== Segment start ==

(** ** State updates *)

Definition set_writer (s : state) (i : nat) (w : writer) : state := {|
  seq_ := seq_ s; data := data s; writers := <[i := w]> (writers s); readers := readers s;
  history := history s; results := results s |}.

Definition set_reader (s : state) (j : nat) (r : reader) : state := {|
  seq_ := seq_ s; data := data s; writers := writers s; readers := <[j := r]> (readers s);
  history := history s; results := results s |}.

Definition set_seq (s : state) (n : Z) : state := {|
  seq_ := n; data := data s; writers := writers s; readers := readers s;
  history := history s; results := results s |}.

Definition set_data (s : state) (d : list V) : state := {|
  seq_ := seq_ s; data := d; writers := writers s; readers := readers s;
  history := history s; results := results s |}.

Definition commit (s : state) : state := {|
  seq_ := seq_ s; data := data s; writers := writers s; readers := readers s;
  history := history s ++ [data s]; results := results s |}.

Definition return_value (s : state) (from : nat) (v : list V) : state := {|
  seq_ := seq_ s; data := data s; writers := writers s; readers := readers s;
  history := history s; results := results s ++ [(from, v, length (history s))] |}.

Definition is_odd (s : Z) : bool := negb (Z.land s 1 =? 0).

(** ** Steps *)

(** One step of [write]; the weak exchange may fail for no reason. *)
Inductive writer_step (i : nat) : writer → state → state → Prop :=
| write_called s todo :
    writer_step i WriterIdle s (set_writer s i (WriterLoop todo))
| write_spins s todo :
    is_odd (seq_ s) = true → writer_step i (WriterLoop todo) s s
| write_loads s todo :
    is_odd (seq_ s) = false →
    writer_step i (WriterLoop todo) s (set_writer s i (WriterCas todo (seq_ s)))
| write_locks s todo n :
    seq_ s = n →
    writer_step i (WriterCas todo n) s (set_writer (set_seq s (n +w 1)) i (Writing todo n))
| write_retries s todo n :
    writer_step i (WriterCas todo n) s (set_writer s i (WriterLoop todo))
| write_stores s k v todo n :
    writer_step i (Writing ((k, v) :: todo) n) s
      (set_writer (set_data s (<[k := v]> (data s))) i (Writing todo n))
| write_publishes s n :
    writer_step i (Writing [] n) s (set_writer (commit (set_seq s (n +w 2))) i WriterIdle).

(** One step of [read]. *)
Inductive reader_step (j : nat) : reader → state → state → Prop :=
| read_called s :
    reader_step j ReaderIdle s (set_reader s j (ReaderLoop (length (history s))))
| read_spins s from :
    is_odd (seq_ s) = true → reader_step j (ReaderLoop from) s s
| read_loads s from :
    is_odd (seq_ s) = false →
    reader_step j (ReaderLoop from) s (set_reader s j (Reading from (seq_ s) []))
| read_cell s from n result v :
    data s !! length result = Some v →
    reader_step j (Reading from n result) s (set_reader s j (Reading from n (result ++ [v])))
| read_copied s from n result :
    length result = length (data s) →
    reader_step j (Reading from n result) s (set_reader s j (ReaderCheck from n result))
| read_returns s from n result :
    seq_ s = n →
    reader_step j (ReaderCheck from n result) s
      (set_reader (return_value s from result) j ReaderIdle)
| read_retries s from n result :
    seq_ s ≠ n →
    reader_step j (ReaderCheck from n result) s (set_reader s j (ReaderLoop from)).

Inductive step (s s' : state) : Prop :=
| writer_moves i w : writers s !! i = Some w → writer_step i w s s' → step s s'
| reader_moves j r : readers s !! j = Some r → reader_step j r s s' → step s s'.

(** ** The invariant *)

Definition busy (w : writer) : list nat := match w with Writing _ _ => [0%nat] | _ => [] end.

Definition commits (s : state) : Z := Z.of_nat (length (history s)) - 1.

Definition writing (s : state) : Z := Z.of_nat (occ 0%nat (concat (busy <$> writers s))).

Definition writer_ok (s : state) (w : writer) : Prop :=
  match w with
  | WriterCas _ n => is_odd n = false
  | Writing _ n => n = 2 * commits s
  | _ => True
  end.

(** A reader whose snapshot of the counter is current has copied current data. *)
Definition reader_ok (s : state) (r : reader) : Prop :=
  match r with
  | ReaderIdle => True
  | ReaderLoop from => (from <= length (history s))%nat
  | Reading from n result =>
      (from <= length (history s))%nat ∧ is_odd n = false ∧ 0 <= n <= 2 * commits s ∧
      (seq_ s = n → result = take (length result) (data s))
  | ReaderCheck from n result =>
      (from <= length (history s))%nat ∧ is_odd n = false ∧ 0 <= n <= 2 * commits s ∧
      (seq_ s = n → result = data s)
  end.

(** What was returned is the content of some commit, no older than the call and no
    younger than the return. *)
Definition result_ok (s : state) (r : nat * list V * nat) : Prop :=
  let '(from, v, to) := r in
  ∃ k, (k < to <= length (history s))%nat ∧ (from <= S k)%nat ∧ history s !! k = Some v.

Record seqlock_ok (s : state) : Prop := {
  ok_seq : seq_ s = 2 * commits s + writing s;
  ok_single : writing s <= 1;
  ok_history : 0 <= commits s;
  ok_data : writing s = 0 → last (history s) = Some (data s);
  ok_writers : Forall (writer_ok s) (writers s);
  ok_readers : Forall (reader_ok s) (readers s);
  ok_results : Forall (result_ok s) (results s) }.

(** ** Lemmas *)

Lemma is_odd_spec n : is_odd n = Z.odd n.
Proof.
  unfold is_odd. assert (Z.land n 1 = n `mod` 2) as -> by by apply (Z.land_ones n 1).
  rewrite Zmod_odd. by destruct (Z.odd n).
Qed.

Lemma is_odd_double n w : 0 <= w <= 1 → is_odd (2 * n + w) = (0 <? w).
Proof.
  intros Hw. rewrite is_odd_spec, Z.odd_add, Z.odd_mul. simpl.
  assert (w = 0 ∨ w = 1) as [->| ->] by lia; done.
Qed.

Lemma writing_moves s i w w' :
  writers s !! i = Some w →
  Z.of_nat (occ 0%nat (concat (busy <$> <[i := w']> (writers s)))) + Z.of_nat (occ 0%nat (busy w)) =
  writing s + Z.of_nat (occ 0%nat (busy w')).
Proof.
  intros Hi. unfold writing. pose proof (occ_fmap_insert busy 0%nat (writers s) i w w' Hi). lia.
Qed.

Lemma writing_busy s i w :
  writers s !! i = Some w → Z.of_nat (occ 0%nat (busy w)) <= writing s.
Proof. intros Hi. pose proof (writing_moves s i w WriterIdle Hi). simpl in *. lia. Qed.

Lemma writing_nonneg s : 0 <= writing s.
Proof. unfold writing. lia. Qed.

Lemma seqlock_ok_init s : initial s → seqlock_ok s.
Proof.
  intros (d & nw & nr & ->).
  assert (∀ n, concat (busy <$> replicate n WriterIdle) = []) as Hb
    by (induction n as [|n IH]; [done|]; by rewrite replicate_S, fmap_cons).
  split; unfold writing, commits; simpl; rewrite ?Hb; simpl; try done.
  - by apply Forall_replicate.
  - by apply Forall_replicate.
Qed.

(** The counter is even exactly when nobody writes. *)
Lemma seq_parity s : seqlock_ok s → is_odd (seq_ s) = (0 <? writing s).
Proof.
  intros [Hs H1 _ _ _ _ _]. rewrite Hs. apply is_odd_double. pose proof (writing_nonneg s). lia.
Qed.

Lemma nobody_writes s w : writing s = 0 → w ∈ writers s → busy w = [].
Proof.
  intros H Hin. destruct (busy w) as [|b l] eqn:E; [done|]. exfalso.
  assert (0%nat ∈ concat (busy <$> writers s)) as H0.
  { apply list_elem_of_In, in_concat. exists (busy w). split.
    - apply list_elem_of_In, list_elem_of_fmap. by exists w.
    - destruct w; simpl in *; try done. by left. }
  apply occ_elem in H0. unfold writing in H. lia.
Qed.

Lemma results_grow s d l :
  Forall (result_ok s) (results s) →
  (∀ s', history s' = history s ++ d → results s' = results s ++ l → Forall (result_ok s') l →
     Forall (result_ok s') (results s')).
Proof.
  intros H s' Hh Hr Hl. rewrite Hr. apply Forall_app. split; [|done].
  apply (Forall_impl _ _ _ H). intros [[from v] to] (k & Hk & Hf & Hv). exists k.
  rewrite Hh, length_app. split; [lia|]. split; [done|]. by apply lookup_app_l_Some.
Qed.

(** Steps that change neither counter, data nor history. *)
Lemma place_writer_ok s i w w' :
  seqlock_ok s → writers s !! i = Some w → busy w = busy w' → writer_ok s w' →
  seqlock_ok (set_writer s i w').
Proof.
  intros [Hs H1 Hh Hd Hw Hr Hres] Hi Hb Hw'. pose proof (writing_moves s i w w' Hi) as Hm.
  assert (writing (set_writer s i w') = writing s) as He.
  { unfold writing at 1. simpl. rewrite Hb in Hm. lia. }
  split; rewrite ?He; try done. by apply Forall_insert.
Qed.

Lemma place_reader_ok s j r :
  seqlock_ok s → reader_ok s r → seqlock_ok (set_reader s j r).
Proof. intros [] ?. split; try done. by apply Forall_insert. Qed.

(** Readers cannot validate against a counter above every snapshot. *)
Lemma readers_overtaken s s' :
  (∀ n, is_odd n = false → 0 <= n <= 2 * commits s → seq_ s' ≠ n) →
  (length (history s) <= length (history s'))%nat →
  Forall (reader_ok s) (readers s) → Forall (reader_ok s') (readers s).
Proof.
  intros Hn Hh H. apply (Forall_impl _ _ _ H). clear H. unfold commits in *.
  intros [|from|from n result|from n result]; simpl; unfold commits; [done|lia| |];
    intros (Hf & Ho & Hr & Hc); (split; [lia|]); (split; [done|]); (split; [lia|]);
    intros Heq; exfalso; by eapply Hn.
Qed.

== Segment end ==

YOUR INSTRUCTIONS =>
Leave out every line above except those from the line with "from n result))" up to and including the line with "Lemma is_odd_spec n : is_odd n = Z.odd n.", and copy those exactly.

SOLUTION TO THIS TASK =>
    reader_step j (Reading from n result) s (set_reader s j (ReaderCheck from n result))
| read_returns s from n result :
    seq_ s = n →
    reader_step j (ReaderCheck from n result) s
      (set_reader (return_value s from result) j ReaderIdle)
| read_retries s from n result :
    seq_ s ≠ n →
    reader_step j (ReaderCheck from n result) s (set_reader s j (ReaderLoop from)).

Inductive step (s s' : state) : Prop :=
| writer_moves i w : writers s !! i = Some w → writer_step i w s s' → step s s'
| reader_moves j r : readers s !! j = Some r → reader_step j r s s' → step s s'.

(** ** The invariant *)

Definition busy (w : writer) : list nat := match w with Writing _ _ => [0%nat] | _ => [] end.

Definition commits (s : state) : Z := Z.of_nat (length (history s)) - 1.

Definition writing (s : state) : Z := Z.of_nat (occ 0%nat (concat (busy <$> writers s))).

Definition writer_ok (s : state) (w : writer) : Prop :=
  match w with
  | WriterCas _ n => is_odd n = false
  | Writing _ n => n = 2 * commits s
  | _ => True
  end.

(** A reader whose snapshot of the counter is current has copied current data. *)
Definition reader_ok (s : state) (r : reader) : Prop :=
  match r with
  | ReaderIdle => True
  | ReaderLoop from => (from <= length (history s))%nat
  | Reading from n result =>
      (from <= length (history s))%nat ∧ is_odd n = false ∧ 0 <= n <= 2 * commits s ∧
      (seq_ s = n → result = take (length result) (data s))
  | ReaderCheck from n result =>
      (from <= length (history s))%nat ∧ is_odd n = false ∧ 0 <= n <= 2 * commits s ∧
      (seq_ s = n → result = data s)
  end.

(** What was returned is the content of some commit, no older than the call and no
    younger than the return. *)
Definition result_ok (s : state) (r : nat * list V * nat) : Prop :=
  let '(from, v, to) := r in
  ∃ k, (k < to <= length (history s))%nat ∧ (from <= S k)%nat ∧ history s !! k = Some v.

Record seqlock_ok (s : state) : Prop := {
  ok_seq : seq_ s = 2 * commits s + writing s;
  ok_single : writing s <= 1;
  ok_history : 0 <= commits s;
  ok_data : writing s = 0 → last (history s) = Some (data s);
  ok_writers : Forall (writer_ok s) (writers s);
  ok_readers : Forall (reader_ok s) (readers s);
  ok_results : Forall (result_ok s) (results s) }.

(** ** Lemmas *)

Lemma is_odd_spec n : is_odd n = Z.odd n.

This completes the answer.